MrsTerryPratchett · 21/09/2013 15:30

All seems very sensible. YANBamug.

Tee2072 · 21/09/2013 15:31

Your sister really is not very bright, is she?

MikeLitoris · 21/09/2013 15:32

Weekend at home with no dc? I'd be forcing them to go.

purpleloosestrife · 21/09/2013 15:35

erm. so you are being a mug if you make sure that your children have a lovely time ? then I am completely a mug because it is what I would do. It is not ideal as I'm sure they would like their mum to be with them (just as much as you want to be with them)

You sound like you and your DH have discussed this sensibly and reached the best solution - why would you think otherwise ??

DesperatelySeekingSedatives · 21/09/2013 15:37

YANBU better than you all staying at home not doing anything because 1 of you can't go Confused

caramelwaffle · 21/09/2013 15:38

It's an excellent idea.

Have your DH get in all your favourite foods/drinks/books/films.

QuietTiger · 21/09/2013 15:38

Your sister is a fruitloop. (In the nicest possible way)

Why on earth are you being a mug to allow them to go?

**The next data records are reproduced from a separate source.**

(** The same two facts for [process_audio]. *)
Lemma process_audio_closes_on_success (url : string) (cp : option string)
    (w w' : world) (text : string) :
  next_fd w ∉ open_fds w →
  process_audio_try E self url cp w = (Ok text, w') →
  open_fds w' = open_fds w.
Proof.
  intros Hfresh. rewrite process_audio_try_run.
  destruct (load_file E url w) as [[f|e] w1] eqn:Hload; [|discriminate].
  apply load_file_fds in Hload.
  destruct (sf_read E (file_content f)) as [[samples rate]|e]; [|discriminate].
  cbn zeta. destruct (processor_audios _ _ _) as [inputs|e]; [|discriminate].
  pose proof (generate_and_decode_fds inputs
    (log (EvProcessor (audio_prompt self cp)) (log EvSfRead w1))) as Hfds.
  destruct (generate_and_decode self inputs _) as [[t|e] w2]; [|discriminate].
  simpl in Hfds. intros Heq. injection Heq as _ <-.
  rewrite close_fds, Hfds. destruct f as [fd c|c]; [|exact Hload].
  destruct Hload as [-> ->]. apply fresh_fd_closed, Hfresh.
Qed.

Lemma process_audio_leaks_on_failure (url : string) (cp : option string)
    (w w1 w' : world) (fd : nat) (c : bytes) (e : exn) :
  load_file E url w = (Ok (LocalFile fd c), w1) →
  process_audio_try E self url cp w = (Raise e, w') →
  fd ∈ open_fds w'.
Proof.
  intros Hload. rewrite process_audio_try_run, Hload.
  apply load_file_fds in Hload. destruct Hload as [_ Hw1].
  assert (Hin : fd ∈ open_fds w1).
  { rewrite Hw1. apply elem_of_union_l, elem_of_singleton. reflexivity. }
  cbn [file_content].
  destruct (sf_read E c) as [[samples rate]|e0];
    [|intros Heq; injection Heq as _ <-; exact Hin].
  cbn zeta. destruct (processor_audios _ _ _) as [inputs|e0];
    [|intros Heq; injection Heq as _ <-; exact Hin].
  pose proof (generate_and_decode_fds inputs
    (log (EvProcessor (audio_prompt self cp)) (log EvSfRead w1))) as Hfds.
  destruct (generate_and_decode self inputs _) as [[t|e0] w2]; simpl in Hfds.
  - discriminate.
  - intros Heq. injection Heq as _ <-. rewrite Hfds. exact Hin.
Qed.

End Handles.

(** ** Splitting a response at the separator *)

Section Separator.

Lemma append_cons (c : ascii) (s t : string) :
  String c s +:+ t = String c (s +:+ t).
Proof. reflexivity. Qed.

Lemma append_nil (t : string) : "" +:+ t = t.
Proof. reflexivity. Qed.

Lemma startswith_app (sep rest : string) : PyStr.startswith sep (sep +:+ rest) = true.
Proof.
  induction sep as [|c sep IH]; [destruct rest; reflexivity|].
  rewrite append_cons. cbn [PyStr.startswith]. rewrite Ascii.eqb_refl. exact IH.
Qed.

Lemma contains_cons_false (sep : string) (c : ascii) (s : string) :
  PyStr.contains sep (String c s) = false →
  PyStr.startswith sep (String c s) = false ∧ PyStr.contains sep s = false.
Proof. cbn [PyStr.contains]. intros H. apply orb_false_elim in H. exact H. Qed.

Lemma contains_app (sep a b : string) :
  PyStr.contains sep (a +:+ sep +:+ b) = true.
Proof.
  induction a as [|c a IH].
  - rewrite append_nil.
    destruct (sep +:+ b) eqn:Heq; cbn [PyStr.contains]; rewrite <- Heq;
      rewrite startswith_app; reflexivity.
  - rewrite append_cons. cbn [PyStr.contains]. rewrite IH. apply orb_true_r.
Qed.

If anything, they will have a wonderful time one-on-one with their dad, forge some wonderful memories and have lots to tell you on Sunday night. You in the meantime, will have had a nice relaxing weekend DC free. :)

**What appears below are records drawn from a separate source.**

Definition handleControlC : M unit :=
  t ← isatty;
  if negb t then mret tt else
  r ← get inRawMode;
  (if (r : bool) then
     o ← get orig_termios;
     rc ← tcsetattr o;
     (if rc =? -1 then perror "handleControlC(): tcsetattr() failure" else mret tt);;
     modify (set_inRawMode false)
   else mret tt);;
  exit 1.

(** ** Main loop *)

(** [setup] and [loop] are declared weak and defined by the user's
    program, or not at all: [None] is the undefined weak symbol, whose
    address is null.  The calls in [__main] test nothing. *)
Definition callback : Type := M unit.

Definition call_weak (e : event) (f : option callback) : M unit :=
  match f with
  | Some body => emit e;; body
  | None => crash
  end.

Definition signal (h : sig_fn) : M unit :=
  emit (ESignal h);; modify (set_sigint (Some h)).

Definition atexit (f : exit_fn) : M unit :=
  emit (EAtexit f);; fs ← get atexit_fns; modify (set_atexit_fns (f :: fs)).

(** One turn of [while (true)]. *)
Definition service (loop : option callback) : M unit :=
  c ← read "000"%byte;
  (if Byte.eqb c "000"%byte then mret tt else Serial_insertChar c);;
  call_weak ELoop loop;;
  yield.

(** The loop has no [break] and no [return]: after [n] turns it is
    [Running]. *)
Fixpoint service_loop (loop : option callback) (n : nat) : M unit :=
  match n with
  | O => fun w => Running w
  | S n' => service loop;; service_loop loop n'
  end.

Definition __main (setup loop : option callback) (n : nat) : M unit :=
  signal FnHandleControlC;;
  atexit FnDisableRawMode;;
  enableRawMode;;
  call_weak ESetup setup;;
  service_loop loop n.

(** ** The process around the functions *)

Definition run_exit_fn (f : exit_fn) : M unit :=
  match f with FnDisableRawMode => disableRawMode end.

Definition run_sig_fn (h : sig_fn) : M unit :=
  match h with FnHandleControlC => handleControlC end.

(** What becomes of the process. *)
Inductive fate : Type :=
| Alive (w : world)
| Exited (status : Z) (w : world)
| Killed (w : world).

(** [exit(status)]: the registered functions run, last registered
    first, each taken off the list before it is called (glibc); one
    that calls [exit] itself hands its status to the rest. *)
Fixpoint run_atexit (fs : list exit_fn) (status : Z) (w : world) : fate :=
  match fs with
  | [] => Exited status w
  | f :: rest =>
      match run_exit_fn f (set_atexit_fns rest w) with
      | Ret _ w' | Running w' => run_atexit rest status w'
      | Exit s w' => run_atexit rest s w'
      | Crash w' => Killed w'
      end
  end.

Definition settle (o : outcome unit) : fate :=
  match o with
  | Ret _ w | Running w => Alive w
  | Exit s w => run_atexit (atexit_fns w) s w
  | Crash w => Killed w
  end.

(** SIGINT arrives: the installed handler runs; with none installed the
    default action kills the process. *)
Definition deliver_sigint (w : world) : fate :=
  match sigint w with
  | Some h => settle (run_sig_fn h w)
  | None => Killed w
  end.

(** ** Reading traces *)

Definition is_tcsetattr (e : event) : bool :=
  match e with ETcsetattr _ _ => true | _ => false end.
Definition is_tcgetattr (e : event) : bool :=
  match e with ETcgetattr _ => true | _ => false end.
Definition is_terminal_call (e : event) : bool :=
  is_tcgetattr e || is_tcsetattr e.
Definition is_insertChar (e : event) : bool :=
  match e with EInsertChar _ => true | _ => false end.

Definition count (p : event -> bool) (evs : list event) : nat :=
  length (filter (fun e => p e = true) evs).

(** The events a computation added to the trace. *)
Definition since (w w' : world) : list event :=
  drop (length (trace w)) (trace w').

(** The next [n] terminal calls succeed. *)
Definition succeed (n : nat) (w : world) : bool :=
  forallb negb (take n (faults w)).

(** A sequence of calls of the two controller operations. *)
Inductive call : Type := CEnable | CDisable.

Definition run_call (c : call) : M unit :=
  match c with CEnable => enableRawMode | CDisable => disableRawMode end.

Fixpoint run_calls (cs : list call) : M unit :=
  match cs with
  | [] => mret tt
  | c :: cs' => run_call c;; run_calls cs'
  end.

(** A user callback with an empty body. *)
Definition skip : callback := mret tt.

Definition log_all (evs : list event) (w : world) : world :=
  World (tty w) (term w) (faults w) (stdin w) (orig_termios w) (inRawMode w)
        (sigint w) (atexit_fns w) (trace w ++ evs).

(** A user callback that returns and, as far as this file's state
    goes, only adds events of its own, none of them an insertion into
    the serial buffer. *)
Definition quiet (body : callback) : Prop :=
  forall w, exists evs,
    body w = Ret tt (log_all evs w) /\ filter (fun e => is_insertChar e = true) evs = [].

(** The bytes the first [n] reads deliver. *)
Definition delivered (n : nat) (input : list (option byte)) : list byte :=
  omap id (take n input).

Definition nonnull (c : byte) : bool := negb (Byte.eqb c "000"%byte).

(** The events of [n] turns of the service loop with callbacks that
    have empty bodies, on the input [input]. *)
Fixpoint turns (n : nat) (input : list (option byte)) : list event :=
  match n with
  | O => []
  | S n' =>
      let r := hd None input in
      let c := default "000"%byte r in
      [ERead r] ++ (if Byte.eqb c "000"%byte then [] else [EInsertChar c])
        ++ [ELoop; EUsleep 1000] ++ turns n' (tl input)
  end.


(** The change of configuration in the words of the specification:
    which bits are off, which are on, which are as they were, and what
    the two control characters that govern [read] hold.  The interrupt
    key's bit [ISIG] is among those left as they were. *)
Record raw_of (orig raw : termios) : Prop := {
  iflag_off : forall i, Z.testbit (Z.lor INPCK (Z.lor ISTRIP IXON)) i = true ->
      Z.testbit (c_iflag raw) i = false;
  iflag_kept : forall i, 0 <= i < 32 ->
      Z.testbit (Z.lor INPCK (Z.lor ISTRIP IXON)) i = false ->
      Z.testbit (c_iflag raw) i = Z.testbit (c_iflag orig) i;
  oflag_on : forall i, 0 <= i < 32 -> Z.testbit (Z.lor OPOST ONLCR) i = true ->
      Z.testbit (c_oflag raw) i = true;
  oflag_kept : forall i, 0 <= i < 32 -> Z.testbit (Z.lor OPOST ONLCR) i = false ->
      Z.testbit (c_oflag raw) i = Z.testbit (c_oflag orig) i;
  cflag_on : forall i, 0 <= i < 32 -> Z.testbit CS8 i = true ->
      Z.testbit (c_cflag raw) i = true;
  cflag_kept : forall i, 0 <= i < 32 -> Z.testbit CS8 i = false ->
      Z.testbit (c_cflag raw) i = Z.testbit (c_cflag orig) i;
  lflag_off : forall i, Z.testbit (Z.lor ICANON IEXTEN) i = true ->
      Z.testbit (c_lflag raw) i = false;
  lflag_kept : forall i, 0 <= i < 32 -> Z.testbit (Z.lor ICANON IEXTEN) i = false ->
      Z.testbit (c_lflag raw) i = Z.testbit (c_lflag orig) i;
  lflag_isig : forall i, 0 <= i < 32 -> Z.testbit ISIG i = true ->
      Z.testbit (c_lflag raw) i = Z.testbit (c_lflag orig) i;
  cc_vmin : c_cc raw !! VMIN = Some 0;
  cc_vtime : c_cc raw !! VTIME = Some 0;
  cc_kept : forall j, j <> VMIN -> j <> VTIME -> c_cc raw !! j = c_cc orig !! j
}.

(** What the host has to grant for that: the interrupt bit is not one
    of the bits cleared, and the two control characters exist. *)
Definition sane (orig : termios) : Prop :=
  Z.land ISIG (Z.lor ICANON IEXTEN) = 0 /\
  (VMIN < length (c_cc orig))%nat /\ (VTIME < length (c_cc orig))%nat.

(** The four flag words fit [tcflag_t]. *)
Definition fits (t : termios) : Prop :=
  0 <= c_iflag t < 2 ^ 32 /\ 0 <= c_oflag t < 2 ^ 32 /\
  0 <= c_cflag t < 2 ^ 32 /\ 0 <= c_lflag t < 2 ^ 32.

(** The world [enableRawMode] leaves on a terminal whose two calls
    succeed, and the one [disableRawMode] leaves when its call does. *)
Definition enabled (w : world) : world :=
  World true (make_raw (term w)) (tl (tl (faults w))) (stdin w) (term w) true
        (sigint w) (atexit_fns w)
        (trace w ++ [EIsatty true; ETcgetattr 0; ETcsetattr (make_raw (term w)) 0]).

Definition restored (w : world) : world :=
  World true (orig_termios w) (tl (faults w)) (stdin w) (orig_termios w) (inRawMode w)
        (sigint w) (atexit_fns w)
        (trace w ++ [EIsatty true; ETcsetattr (orig_termios w) 0]).

(** Whether a call ended the process abnormally. *)
Definition aborts {A} (o : outcome A) : Prop :=
  match o with Exit _ _ | Crash _ => True | _ => False end.

End Controller.

(** ** A terminal to run on *)

(** The settings of a Linux terminal in cooked mode, as [stty] shows
    them: ICRNL IXON; OPOST ONLCR; B38400 CS8 CREAD; ISIG ICANON IEXTEN
    and the echo bits; VMIN 1, VTIME 0. *)
Definition cooked : termios :=
  Termios 1280 5 191 35387
    [3; 28; 127; 21; 4; 0; 1; 0; 17; 19; 26; 0; 18; 15; 23; 22;
     0; 0; 0; 0; 0; 0; 0; 0; 0; 0; 0; 0; 0; 0; 0; 0].

(** A process started on that terminal, one started with its input
    redirected, and one on the terminal with keys waiting: A, nothing,
    NUL, B. *)
Definition on_terminal : world := boot true cooked [] [].
Definition on_pipe : world := boot false cooked [] [].
Definition typing : world :=
  boot true cooked [] [Some "A"%byte; None; Some "000"%byte; Some "B"%byte].

(** The same processes one turn into the service loop of [__main], on
    Linux, with callbacks that do nothing. *)
Definition serving (w : world) : world :=
  world_of (@__main linux_termios_h (Some skip) (Some skip) 1 w).

(** A process in its service loop, in raw mode, whose next terminal
    call fails. *)
Definition failing : world :=
  serving (boot true cooked [false; false; true] []).

(** ** The rest of the file *)

(** The pin functions: two empty bodies and a constant. *)
Definition digitalWrite (pin val : Z) : M unit := mret tt.
Definition digitalRead (pin : Z) : M Z := mret 0.
Definition pinMode (pin mode : Z) : M unit := mret tt.

Section Program.
Context {H : termios_h}.

(** [main] hands its arguments, which [__main] does not look at, to
    [__main]. *)
Definition main (setup loop : option callback) (n : nat) : M unit :=
  __main setup loop n.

CharlieAlphaKiloEcho · 21/09/2013 15:39

You're being a good mum and your sister is odd not to see that....

Now I feel like my kids are missing out. I shall go and break a bone and see if anyone would like to take my two on a weekend break desperate plea for peace and a lie in

FishfingersAreOK · 21/09/2013 15:43

Glad to hear this - was thinking the same as you sane MNetters. DSis is single so not necessarily thinking along the same lines as a family does. She will be there for me and defend me to the hilt (hence possibly her comment (?). But she is occasionally the queen of me-me-me and martyrdom is a speciality of hers - so maybe she was thinking of how she would feel? Oh who knows - love her to pieces so will carry on as we were and put it down to a ditzy moment of hers.

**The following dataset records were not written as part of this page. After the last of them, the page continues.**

(** C4, as stated, fails: 1206 is not a multiple of 240, the quotient
    1206 / 240 = 5.025 is not even a binary64 number, and yet on binary64
    the balance after the 240th month is exactly zero. *)
Lemma zero_balance_without_divisibility :
  (exists first last total details e,
     float_call 1206 0.05 20 "equal_principal" =
     Ok (Principal first last total details) /\
     last_entry details = Some e /\
     balance e = 0%float) /\
  (1206 mod (20 * 12) = 6)%Z.
Proof.
  split; [|reflexivity].
  do 5 eexists. split; [vm_compute; reflexivity|].
  split; [vm_compute; reflexivity | reflexivity].
Qed.




(** C6 holds in exact arithmetic and fails on binary64, by the case that
    the code misses under C3: with the valid rate 1e-18 the
    equal-installment call raises [ZeroDivisionError] and returns no
    schedule, where the equal-principal call returns its 240 lines. *)
Theorem tiny_rate_no_schedule :
  float_call 1300000 1e-18 20 "equal_installment" = Raise ZeroDivisionError /\
  exists first last total details,
    float_call 1300000 1e-18 20 "equal_principal" =
    Ok (Principal first last total details) /\
    List.length details = 240%nat.
Proof.
  split; [vm_compute; reflexivity|].
  do 4 eexists. split; [vm_compute; reflexivity | reflexivity].
Qed.

(** C7: every payment method other than ["equal_installment"] and
    ["equal_principal"] makes the call raise the [ValueError] of line 90;
    nothing is returned, and no line of a schedule is computed. *)
Theorem unknown_method_rejected {T : Type} `{PyNumLaws T}
    (loan_amount rate : T) (years : Z) (method : string) :
  method <> "equal_installment"%string ->
  method <> "equal_principal"%string ->
  mortgage_calculator loan_amount rate years method = Raise ValueError.
Proof.
  intros H1 H2. unfold mortgage_calculator, mortgage_calculator_on.
  rewrite monthly_rate_ok. cbn [bind].
  apply String.eqb_neq in H1, H2. now rewrite H1, H2.
Qed.

Lemma unknown_method_rejected_witness :
  float_call 1300000 0.026 20 "unknown" = Raise ValueError.
Proof.
  apply (unknown_method_rejected (T:=float)); discriminate.
Defined.




(** An amount that is not finite shows why the interest is zero on finite
    balances only: with [float('inf')] lent at rate 0, the interest of the
    first month is [inf * 0.0], which is not a number. *)
Example infinite_amount_interest :
  exists mp total e details,
    float_call infinity 0 1 "equal_installment" =
    Ok (Installment mp total (e :: details)) /\
    PrimFloat.is_nan (interest e) = true /\
    is_zero (interest e) = false.
Proof.
  do 4 eexists. split; [vm_compute; reflexivity|].
  split; vm_compute; reflexivity.
Qed.

(** C9: the call is a function of its four arguments and has no effect on
    the objects around it: made in any two heaps, it returns the same
    figures and the same schedule, those of [mortgage_calculator]; the list
    it returns is a new object, and every object of the heap it was made in
    is left unchanged. *)
Theorem mortgage_calculator_pure {T : Type} `{PyNum T} (h1 h2 : heap T)
    (loan_amount rate : T) (years : Z) (method : string) :
  map_result contents
    (mortgage_calculator_in h1 loan_amount rate years method) =
  map_result contents
    (mortgage_calculator_in h2 loan_amount rate years method) /\
  map_result contents
    (mortgage_calculator_in h1 loan_amount rate years method) =
  mortgage_calculator loan_amount rate years method /\
  match mortgage_calculator_in h1 loan_amount rate years method with
  | Ok s => untouched h1 (heap_of s)
  | Raise _ => True
  end.
Proof.
  destruct (call_in_heap h1 loan_amount rate years method) as [E1 U1].
  destruct (call_in_heap h2 loan_amount rate years method) as [E2 _].
  repeat split; [congruence | exact E1 | exact U1].
Qed.

(** C10: with [loan_years = 0] the call raises [ZeroDivisionError] under
    both methods, whatever the amount and the rate: in
    [loan_amount / total_months], or in the annuity formula, whose
    denominator [(1 + r) ** 0 - 1] is zero. *)
Theorem zero_years_division_by_zero {T : Type} `{PyNumLaws T}
    (loan_amount rate : T) :
  mortgage_calculator loan_amount rate 0 "equal_installment" =
  Raise ZeroDivisionError /\
  mortgage_calculator loan_amount rate 0 "equal_principal" =
  Raise ZeroDivisionError.
Proof.
  split; unfold mortgage_calculator, mortgage_calculator_on;
    rewrite monthly_rate_ok; cbn [bind]; simpl.
  - unfold installment_payment, of_int, div.
    destruct (is_zero (monthly_rate rate)).
    + now rewrite zero_fits; simpl; rewrite zero_is_zero.
    + now rewrite pow_zero; simpl; rewrite one_sub_one.
  - unfold of_int, div.
    now rewrite zero_fits; simpl; rewrite zero_is_zero.
Qed.

Lemma zero_years_division_by_zero_witness :
  float_call 1300000 0.026 0 "equal_installment" = Raise ZeroDivisionError /\
  float_call 1300000 0.026 0 "equal_principal" = Raise ZeroDivisionError.
Proof.
  exact (zero_years_division_by_zero (T:=float) 1300000%float 0.026%float).
Defined.

(** ** Further properties *)

(** In any arithmetic, under ["equal_installment"] with a non-zero monthly
    rate [r], whenever the power [(1 + r) ** n] is computed, to [p], and
    [p - 1] is not zero, the call returns the monthly payment
    [loan_amount * r * p / (p - 1)], the total payment is that payment
    times [n], and every line of the schedule carries that payment. *)
Theorem installment_summary {T : Type} `{PyNumLaws T}
    (loan_amount rate : T) (years : Z) (p : T) :
  let n := (years * 12)%Z in
  let r := monthly_rate rate in
  let mp := true_div (mul (mul loan_amount r) p) (sub p (of_Z 1)) in
  fits n = true ->
  is_zero r = false ->
  pow (add (of_Z 1) r) n = Ok p ->
  is_zero (sub p (of_Z 1)) = false ->
  exists details,
    mortgage_calculator loan_amount rate years "equal_installment" =
    Ok (Installment mp (mul mp (of_Z n)) details) /\
    Forall (fun e => payment e = mp) details.
Proof.
  intros n r mp Hfit Hr Hp Hd.
  eexists. split.
  - apply installment_call; [exact Hfit|].
    apply installment_payment_formula; assumption.
  - apply installment_entries_payment.
Qed.

Lemma installment_summary_witness :
  exists mp details,
    float_call 1300000 0.026 1 "equal_installment" =
    Ok (Installment mp (mp * 12)%float details) /\
    Forall (fun e => payment e = mp) details.
Proof.
  edestruct (installment_summary (T:=float) 1300000%float 0.026%float 1)
    as [details [E F]];
    [vm_compute; reflexivity .. | ].
  eexists. exists details. split; [exact E | exact F].
Defined.

(** In exact arithmetic, for every positive term and rate, the
    equal-installment call returns the annuity payment
    [P * r * (1 + r)^n / ((1 + r)^n - 1)], that payment times [n] as the
    total, and a schedule whose every line carries that payment. *)
Theorem exact_installment_summary (P rate : Q) (years : Z) :
  (0 < years)%Z -> 0 < rate ->
  let n := (years * 12)%Z in
  let r := rate / 12 in
  let mp := P * r * (1 + r) ^ n / ((1 + r) ^ n - 1) in
  exists details,
    mortgage_calculator P rate years "equal_installment" =
    Ok (Installment mp (mp * inject_Z n) details) /\
    Forall (fun e => payment e = mp) details.
Proof.
  intros Hy Hrate n r mp.
  destruct (exact_installment_call P rate years Hy (Qlt_le_weak _ _ Hrate))
    as [mp' [[[Hr _] | [_ [Hmp _]]] [E _]]].
  - assert (Hpos : 0 < monthly_rate rate).
    { unfold monthly_rate. qops. change (inject_Z 12) with 12.
      apply Qlt_shift_div_l; lra. }
    lra.
  - change (mp' = mp) in Hmp. subst mp'.
    eexists. split; [exact E|].
    apply (installment_entries_payment (T:=Q)).
Qed.

Lemma exact_installment_summary_witness :
  exists mp details,
    mortgage_calculator 1300000 (26 # 1000) 20 "equal_installment" =
    Ok (Installment mp (mp * inject_Z 240) details) /\
    Forall (fun e => payment e = mp) details.
Proof.
  destruct (exact_installment_summary 1300000 (26 # 1000) 20)
    as [details [E F]]; [reflexivity | reflexivity |].
  eexists. exists details. split; [exact E | exact F].
Defined.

Indeed, she can be a fruitloop!

OP posts:
HooverFairy · 21/09/2013 15:46

^what Mike said^!

But in all seriousness, your sister is stupid. What's the point of everyone missing out? I know it's awful for you but at least your children will still have a good time which always makes up for it. It sounds like your sister doesn't have kids...

StepAwayFromTheEcclesCakes · 21/09/2013 15:49

send her in your place Grin tbh I would break my foot NOT to go to such a torture chamber place

MoaningMingeWhingesAgain · 21/09/2013 15:50

DH went camping with our two in the holidays while I stayed at home on my own.

I couldn't go because I hate camping . You will have a lovely peaceful weekend, they get to have fun, what's not to like?

SaucyJack · 21/09/2013 15:53

In what way does your sister think you've got the rough end of the deal?

She must really love camping (!)

WafflyVersatile · 21/09/2013 15:57

She's wrong. You're missing out because you hurt your foot. That is all. Unlucky for you.

TimeAgainForWellies · 21/09/2013 16:03

Your sister is being silly.

:)

Have a GREAT time being cared for and waited upon. :) eat nice stuff. Watch DVDs. Sleep in. Welcome your family back when they have missed you and want to tell you all about it.

FishfingersAreOK · 21/09/2013 16:03

Saucy she does love camping - and proper camping at that (weeing in a bucket kind of thing). She even camped for 6 weeks volunteering in Madagascar. Which included not much more than a bucket. shudders

I on the other hand can only do camping if it is civilised. Loos, showers, vodka, pimms, cookers, caravans. Civilised. And this weekend course is a rough as I get. tbh there is a little bit of me that is very glad I do not have to do the camping bit of it. Shhhh

OP posts:
luxemburgerli · 21/09/2013 16:27

If anything your DH is the mug for having to take and supervise them both while you relax at home Grin

seriously though, sounds like a very sensible decision. if everyone's happy what does it have to do with your sister anyway?

laughingeyes2013 · 21/09/2013 16:36

I probably would have tried to hobble along in my crutches and sit out of the bits I can't do because I am a mug and hate to miss out!

I know I'd have then hated it as I'd miss the best bits and become big chief potato peeler, washer-upper and photographer, all in the pouring rain!